Researchers from the organization presented their findings about eating pace and health at the 2017 Scientific Sessions, a conference where researchers and clinicians discuss the newest heart health advances.

If your mother ever warned you to slow down because you eat too fast, she now has at least one good reason to support her case: Wolfing down food can expand your waistline and take a toll on your heart, a new study from Japan suggests.

Research by Japanese scientists has found that people who eat slowly and mindfully are less likely to pile on the pounds or develop metabolic syndrome - the name for a cluster of risky health problems such as high blood pressure, diabetes and obesity which can damage the heart.

For the study, researchers looked at data on 642 men and 441 women whose average age was 51 years old.

The participants, who were all healthy at that point, were asked to describe their usual eating speed as slow, normal or fast and divided into these three groups.

At the beginning of the study, none of them had metabolic syndrome. Those who ate at normal speeds had a 6.5 percent chance of developing the syndrome while only 2.3 percent of slow eaters were at risk.

Metabolic syndrome involves a number of conditions including high blood pressure, blood sugar, cholesterol and obesity.

They found fast eaters were associated with greater weight gain, higher blood sugar levels and a larger waistline.
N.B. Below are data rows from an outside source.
Definition update_experiment_case_selection (db : Store) (case_id : Z) (is_selected : bool)
    : bool * Store :=
  (bool_decide (filter (fun c => ExperimentCase.id c = case_id) (experiment_cases db) ≠ []),
   {| questions := questions db; users := users db; answers := answers db;
      followup_questions := followup_questions db;
      experiment_cases := update_row case_id is_selected <$> experiment_cases db;
      next_followup_id := next_followup_id db;
      next_case_id := next_case_id db;
      journal := journal db ++ [UpdateCase case_id is_selected];
      faults := faults db |}).

(** The body of the loop of [get_selected_experiment_cases_with_data]:
    a case whose question, user or answer is not found is passed over. *)
Definition join_case (db : Store) (case : ExperimentCase.t) : option CaseResult.t :=
  match get_question_by_id db (ExperimentCase.question_id case) with
  | None => None
  | Some question =>
      match get_user_by_id db (ExperimentCase.user_id case) with
      | None => None
      | Some user =>
          match get_answer_by_question_and_user db
                  (ExperimentCase.question_id case) (ExperimentCase.user_id case) with
          | None => None
          | Some answer =>
              Some {| CaseResult.case := case;
                      CaseResult.question := question;
                      CaseResult.answer := answer;
                      CaseResult.user := user;
                      CaseResult.followup_questions :=
                        get_followups_by_answer db (Answer.id answer) |}
          end
      end
  end.

(** The first query of [get_selected_experiment_cases_with_data]: the
    cases of the experiment that are selected. *)
Definition selected_cases (db : Store) (experiment_id : Z) : list ExperimentCase.t :=
  filter (fun c => ExperimentCase.experiment_id c = experiment_id
                   ∧ ExperimentCase.is_selected c = true)
    (experiment_cases db).
(** * Sugeno fuzzy simulator: a shallow embedding of [fuzzy.py] and
    [evaluation.py], and the properties of the inference pipeline.

    Numbers.  Python floats (and the NumPy scalars the membership functions
    return) are embedded as exact rationals [Q]: [0.6] is [3 # 5], [0.2] is
    [1 # 5], and [round(v, 2)] is rounding to the nearest multiple of
    [1/100] with ties to the even one.  The code rounds the double it has
    computed, not the exact quotient: where the exact quotient is half way
    between two hundredths, or within a rounding error of it, the code may
    return the other neighbour, and no statement below says which.  What
    exact rationals cannot hold is
    kept apart: a NumPy division by a zero divisor does not raise, it yields
    [inf] or [nan]; such a value, and everything computed from one, is the
    single value [NonFinite] of [pyval].  Python's [None] (a function that
    falls off its last [elif]) is [PyNone], and a raised exception is the
    [Raise] outcome. *)

From Stdlib Require Import QArith Qround Qminmax Qabs ZArith Lia Lqa Ascii String.
From stdpp Require Import base option list strings gmap.

Local Open Scope Q_scope.

(** ** Python values and outcomes *)

Inductive pyval : Type :=
| Num (q : Q)
| NonFinite
| PyNone.

Inductive exn : Type := ValueError | TypeError | KeyError.

Inductive outcome (A : Type) : Type :=
| Ret (a : A)
| Raise (e : exn).

Arguments Ret {A} a.
Arguments Raise {A} e.

#[global] Instance outcome_ret : MRet outcome := @Ret.
#[global] Instance outcome_bind : MBind outcome :=
  fun A B f m => match m with Ret a => f a | Raise e => Raise e end.

(** [d[k]] on a dict: [KeyError] when the key is absent. *)
Definition getitem {V : Type} (d : gmap string V) (k : string) : outcome V :=
  match d !! k with
  | Some v => Ret v
  | None => Raise KeyError
  end.

(** ** Comparisons and arithmetic *)

Definition Qlt_bool (x y : Q) : bool := negb (Qle_bool y x).

(** NumPy [n / d]: no exception on a zero divisor, but [inf] or [nan]. *)
Definition np_div (n d : Q) : pyval :=
  if Qeq_bool d 0 then NonFinite else Num (n / d).
(** * fhirkit.ValueSet: composition, expansion and membership of FHIR value sets

    A shallow embedding of [src/fhirkit/ValueSet.py].  The pydantic models are
    records, one module per class so that the fields keep their names.  The
    methods of [ValueSet] mutate [self] and raise exceptions, so they live in a
    small state-and-exception monad over the object they are called on.
    Method resolution on [self] ([expand], [validate_code]) is a type class
    with one instance per Python class. *)

From Stdlib Require Import ZArith List String Ascii Bool Lia.
Import ListNotations.

Local Open Scope Z_scope.

(** ** Python values and exceptions *)

(** The exceptions the module can raise.  [AssertionError] and [UserWarning]
    carry the message written in the source; the others are raised by the
    interpreter (attribute access on [None], unpacking an empty iterable, a
    keyword argument passed twice, a [__len__] result out of range) and by
    pydantic (a model constructed from values its fields refuse). *)
Inductive PyExc : Type :=
| AssertionError (msg : string)
| AttributeError
| ValueError
| TypeError
| NotImplementedError
| UserWarning (msg : string)
| ValidationError
| OverflowError.

(** What a call does: it returns a value or it propagates an exception. *)
Inductive Outcome (A : Type) : Type :=
| Return (a : A)
| Raise (e : PyExc).
Arguments Return {A} a.
Arguments Raise {A} e.

(** A call that hands control back to its caller with a value. *)
Definition returns_normally {A : Type} (o : Outcome A) : bool :=
  match o with
  | Return _ => true
  | Raise _ => false
  end.

(** A method of an object of type [S]: it reads and updates the object and
    either returns or raises.  The object left behind by a raising call is the
    object as mutated up to the [raise]. *)
Definition Py (S A : Type) : Type := S -> Outcome A * S.

Definition ret {S A : Type} (a : A) : Py S A := fun s => (Return a, s).

Definition raise {S A : Type} (e : PyExc) : Py S A := fun s => (Raise e, s).

Definition bind {S A B : Type} (m : Py S A) (k : A -> Py S B) : Py S B :=
  fun s =>
    match m s with
    | (Return a, s') => k a s'
    | (Raise e, s') => (Raise e, s')
    end.

Definition get {S : Type} : Py S S := fun s => (Return s, s).

Definition put {S : Type} (s : S) : Py S unit := fun _ => (Return tt, s).

Declare Scope py_scope.
Delimit Scope py_scope with py.
Notation "x <- m ;; k" := (bind m (fun x => k))
  (at level 61, m at next level, right associativity) : py_scope.
Notation "m ;; k" := (bind m (fun _ => k))
  (at level 61, right associativity) : py_scope.
Local Open Scope py_scope.

(** [assert cond, msg] *)
Definition py_assert {S : Type} (cond : bool) (msg : string) : Py S unit :=
  if cond then ret tt else raise (AssertionError msg).

(** [any(f(x) for x in l)]: the generator is consumed left to right and
    [any] stops at the first true element. *)
Fixpoint py_any {S A : Type} (f : A -> Py S bool) (l : list A) : Py S bool :=
  match l with
  | [] => ret false
  | x :: rest => b <- f x ;; if b then ret true else py_any f rest
  end.

(** An [Iterable] argument: a sequence (list, tuple), which yields its items
    each time it is iterated, or an iterator (a generator), which yields them
    once and nothing afterwards. *)
Inductive PyIterable (A : Type) : Type :=
| Sequence (items : list A)
| Iterator (items : list A).
Arguments Sequence {A} items.
Arguments Iterator {A} items.

(** What iterating [it] to its end yields, when it has been iterated to its
    end [passes] times before. *)
Definition iterate {A : Type} (it : PyIterable A) (passes : nat) : list A :=
  match it, passes with
  | Sequence items, _ => items
  | Iterator items, O => items
  | Iterator _, S _ => []
  end.

(** [sys.maxsize] of a 64-bit interpreter. *)
Definition sys_maxsize : Z := 2 ^ 63 - 1.

(** What the builtin [len] makes of the integer [n] that [__len__] returned:
    an integer that does not fit the index type is an [OverflowError], a
    negative one a [ValueError]. *)
Definition len_result (n : Z) : Outcome Z :=
  if (n <? - sys_maxsize - 1) || (sys_maxsize <? n) then Raise OverflowError
  else if n <? 0 then Raise ValueError
  else Return n.

(** [a or b] on an [Optional[int]] left operand: [None] and [0] are falsy. *)
Definition py_or (a : option Z) (b : Z) : Z :=
  match a with
  | None => b
  | Some n => if n =? 0 then b else n
  end.

(** [str(x)] of an optional string: [None] prints as the word None. *)
Definition py_str (x : option string) : string :=
  match x with
  | Some s => s
  | None => "None"%string
  end.

Definition option_eqb {A : Type} (eqb : A -> A -> bool) (x y : option A) : bool :=
  match x, y with
  | Some a, Some b => eqb a b
  | None, None => true
  | _, _ => false
  end.

(** ** The data model *)

Definition HttpUrl : Type := string.
Definition AnyUrl : Type := string.
Definition Uri : Type := string.
Definition date : Type := Z.
Definition dateTime : Type := Z.

(** Modelled from the spec: [Coding] is declared in fhirkit.elements, which is
    not among the sources.  Its fields are the four the constructor of
    [SimpleValueSet] reads, its system any URI; its equality is the spec's:
    equality of (system, code), display and designations not being part of
    identity. *)
Module Coding.
Record t : Type := mk
  { display : option string;
    code : string;
    system : option Uri;
    version : option string }.

Definition __eq__ (self other : t) : bool :=
  option_eqb String.eqb (system self) (system other)
  && String.eqb (code self) (code other).
End Coding.

(** Modelled from the spec: [CodeableConcept] (fhirkit.elements) is a bundle
    of alternative codings plus optional free text. *)
Module CodeableConcept.
Record t : Type := mk
  { coding : list Coding.t;
    text : option string }.
End CodeableConcept.

(** Modelled from the spec: [Narrative] (fhirkit.elements) is a free-text
    block and is not among the sources.  A narrative has two required
    fields, [status] and [div]; as for every pydantic model, the constructor
    raises [ValidationError] when a required field is not passed. *)
Module Narrative.
Record t : Type := mk
  { status : string;
    div : string }.

(** [Narrative(status=..., div=...)], [None] for a keyword that is not
    passed. *)
Definition create (status div : option string) : Outcome t :=
  match status, div with
  | Some s, Some d => Return (mk s d)
  | _, _ => Raise ValidationError
  end.
End Narrative.

Module VSDesignation.
Record t : Type := mk
  { language : option string;
    use : option Coding.t;
    value : string }.
End VSDesignation.

Module VSConcept.
Record t : Type := mk
  { code : string;
    display : option string;
    designation : list VSDesignation.t }.
End VSConcept.

Inductive FilterOp : Type :=
| op_eq | op_is_a | op_descendent_of | op_is_not_a | op_regex | op_in
| op_not_in | op_generalizes | op_child_of | op_descendent_leaf | op_exists.

Module VSFilter.
Record t : Type := mk
  { property : string;
    op : FilterOp;
    value : string }.
End VSFilter.

Module VSInclude.
Record t : Type := mk
  { system : option HttpUrl;
    version : option string;
    concept : list VSConcept.t;
    filter : list VSFilter.t;
    valueSet : list HttpUrl }.
End VSInclude.

Module VSCompose.
Record t : Type := mk
  { include : list VSInclude.t;
    exclude : list VSInclude.t;
    property : list string;
    lockedDate : option date;
    inactive : option bool }.

(** [self.include.append(rule)] *)
Definition include_append (self : t) (rule : VSInclude.t) : t :=
  mk (include self ++ [rule]) (exclude self) (property self)
     (lockedDate self) (inactive self).
End VSCompose.

(** [class VSCodingWithDesignation(Coding)]: the inherited fields are the
    [Coding] part, and an instance is used as a [Coding] wherever one is
    expected. *)
Module VSCodingWithDesignation.
Record t : Type := mk
  { base :> Coding.t;
    designation : list VSDesignation.t }.

(** pydantic's coercion of an instance into the [VSConcept] field of an
    include rule: the fields [VSConcept] declares are kept, the others
    dropped. *)
Definition as_VSConcept (c : t) : VSConcept.t :=
  VSConcept.mk (Coding.code c) (Coding.display c) (designation c).
End VSCodingWithDesignation.

Coercion VSCodingWithDesignation.base : VSCodingWithDesignation.t >-> Coding.t.

(** [VSInclude(system=system, concept=codes)] as pydantic constructs it.  The
    field [system] is an [Optional[HttpUrl]]: [None] is accepted, a string is
    accepted when pydantic's [HttpUrl] validation accepts it, and refused
    with [ValidationError] otherwise.  pydantic is not part of the
    repository: its validation is the parameter [HttpUrl_valid].  The items
    of [concept] are coerced to [VSConcept]; the other fields take their
    defaults. *)
Definition new_VSInclude (HttpUrl_valid : Uri -> bool) (system : option Uri)
    (codes : list VSCodingWithDesignation.t) : Outcome VSInclude.t :=
  match system with
  | Some s =>
      if HttpUrl_valid s
      then Return (VSInclude.mk (Some s) None
                     (map VSCodingWithDesignation.as_VSConcept codes) [] [])
      else Raise ValidationError
  | None =>
      Return (VSInclude.mk None None
                (map VSCodingWithDesignation.as_VSConcept codes) [] [])
  end.

Module VSExpansion.
Record t : Type := mk
  { offset : option Z;
    total : option Z;
    contains : list VSCodingWithDesignation.t;
    identifier : option AnyUrl;
    timestamp : dateTime }.

(** [VSExpansion()]: every optional field absent, no concept, and the
    timestamp produced by the default factory [datetime.now]. *)
Definition default (now : dateTime) : t := mk None None [] None now.

(** [self.contains.extend(codes)]; [append(code)] is the one-element case. *)
Definition contains_extend (self : t) (codes : list VSCodingWithDesignation.t) : t :=
  mk (offset self) (total self) (contains self ++ codes)
     (identifier self) (timestamp self).
End VSExpansion.

(** What can be handed to the [in] operator and to [validate_code]: a
    [Coding] (or an instance of a subclass, through the coercion above), a
    [CodeableConcept], or any other Python value. *)
Inductive PyValue : Type :=
| PyNone
| PyInt (n : Z)
| PyStr (s : string).

Inductive Item : Type :=
| ItemCoding (c : Coding.t)
| ItemCodeableConcept (cc : CodeableConcept.t)
| ItemOther (v : PyValue).

(** ** class ValueSet *)

Module ValueSet.

(** The fields the methods touch, and [text], which the constructor of
    [SimpleValueSet] fills.  [resourceType], [useContext] and the other
    inherited metadata are constant or pass-through and carry no
    behaviour. *)
Record t : Type := mk
  { url : option AnyUrl;
    name : option string;
    compose : option VSCompose.t;
    expansion : option VSExpansion.t;
    text : option Narrative.t }.

Definition set_compose (self : t) (c : option VSCompose.t) : t :=
  mk (url self) (name self) c (expansion self) (text self).

Definition set_expansion (self : t) (e : option VSExpansion.t) : t :=
  mk (url self) (name self) (compose self) e (text self).

(** The methods a subclass overrides, looked up on the class of [self]:
    [self_expand] is the call [self.expand()], [self_validate_code] the call
    [self.validate_code(item)]. *)
Class Overrides : Type :=
  { self_expand : Py t unit;
    self_validate_code : Item -> Py t bool }.

Definition msg_no_expansion : string :=
  "ValueSet has no expansion even after running `self.expand()`.".

Definition msg_expansion_none : string :=
  "`self.expansion` is None after initialisation with `self.init_expansion`".

(** [@property has_expanded] *)
Definition has_expanded (self : t) : bool :=
  match expansion self with
  | Some _ => true
  | None => false
  end.

(** [def _expand(self)]: the body is the assertion alone. *)
Definition _expand : Py t unit :=
  self <- get ;;
  py_assert (has_expanded self) msg_no_expansion.

(** [def __iter__(self)]: a generator; what is modelled is the list of the
    codings it yields when it is run to its end.  Its body starts to run
    at the first [next], so the expansion check happens when iteration
    starts. *)
Definition __iter__ : Py t (list VSCodingWithDesignation.t) :=
  self <- get ;;
  (if negb (has_expanded self) then _expand else ret tt) ;;
  self <- get ;;
  match expansion self with
  | Some e => ret (VSExpansion.contains e)
  | None => raise AttributeError
  end.

(** [def __len__(self)] *)
Definition __len__ : Py t Z :=
  self <- get ;;
  (if negb (has_expanded self)
   then (_expand ;;
         self <- get ;;
         py_assert (has_expanded self) msg_no_expansion)
   else ret tt) ;;
  self <- get ;;
  match expansion self with
  | Some e =>
      ret (py_or (VSExpansion.total e)
                 (Z.of_nat (List.length (VSExpansion.contains e))))
  | None => raise AttributeError
  end.

(** The builtin [len(V)]: it calls [__len__] and checks the range of the
    result. *)
Definition len : Py t Z :=
  n <- __len__ ;;
  match len_result n with
  | Return k => ret k
  | Raise e => raise e
  end.

(** [def validate_code(self, code)] and [def expand(self)] of the base
    class. *)
Definition validate_code (code : Item) : Py t bool :=
  raise NotImplementedError.

Definition expand : Py t unit :=
  raise NotImplementedError.

Section Methods.

(** The class of [self]. *)
Context {cls : Overrides}.

(** pydantic's validation of an [HttpUrl]. *)
Variable HttpUrl_valid : Uri -> bool.

(** The value [datetime.now()] has while the call runs. *)
Variable now : dateTime.

(** [def __contains__(self, item)] *)
Definition __contains__ (item : Item) : Py t bool :=
  match item with
  | ItemOther _ => ret false
  | _ => self_validate_code item
  end.

(** [def init_expansion(self)] *)
Definition init_expansion : Py t unit :=
  self <- get ;;
  put (set_expansion self (Some (VSExpansion.default now))).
"Eating more slowly may be a crucial lifestyle change to help prevent metabolic syndrome", said Dr Takayuki Yamaji, the study's author and a cardiologist at Hiroshima University, in a statement. Gobbling through your meals can increase your risk of weight gain, heart disease and diabetes.

He explained: "When people eat fast they tend not to feel full and are more likely to overeat. Eating fast causes bigger glucose [blood sugar] fluctuation, which can lead to insulin resistance".

"We also believe our research would apply to a United States population". However, the results did not show that the memory of what was consumed affected portion size of subsequent meals.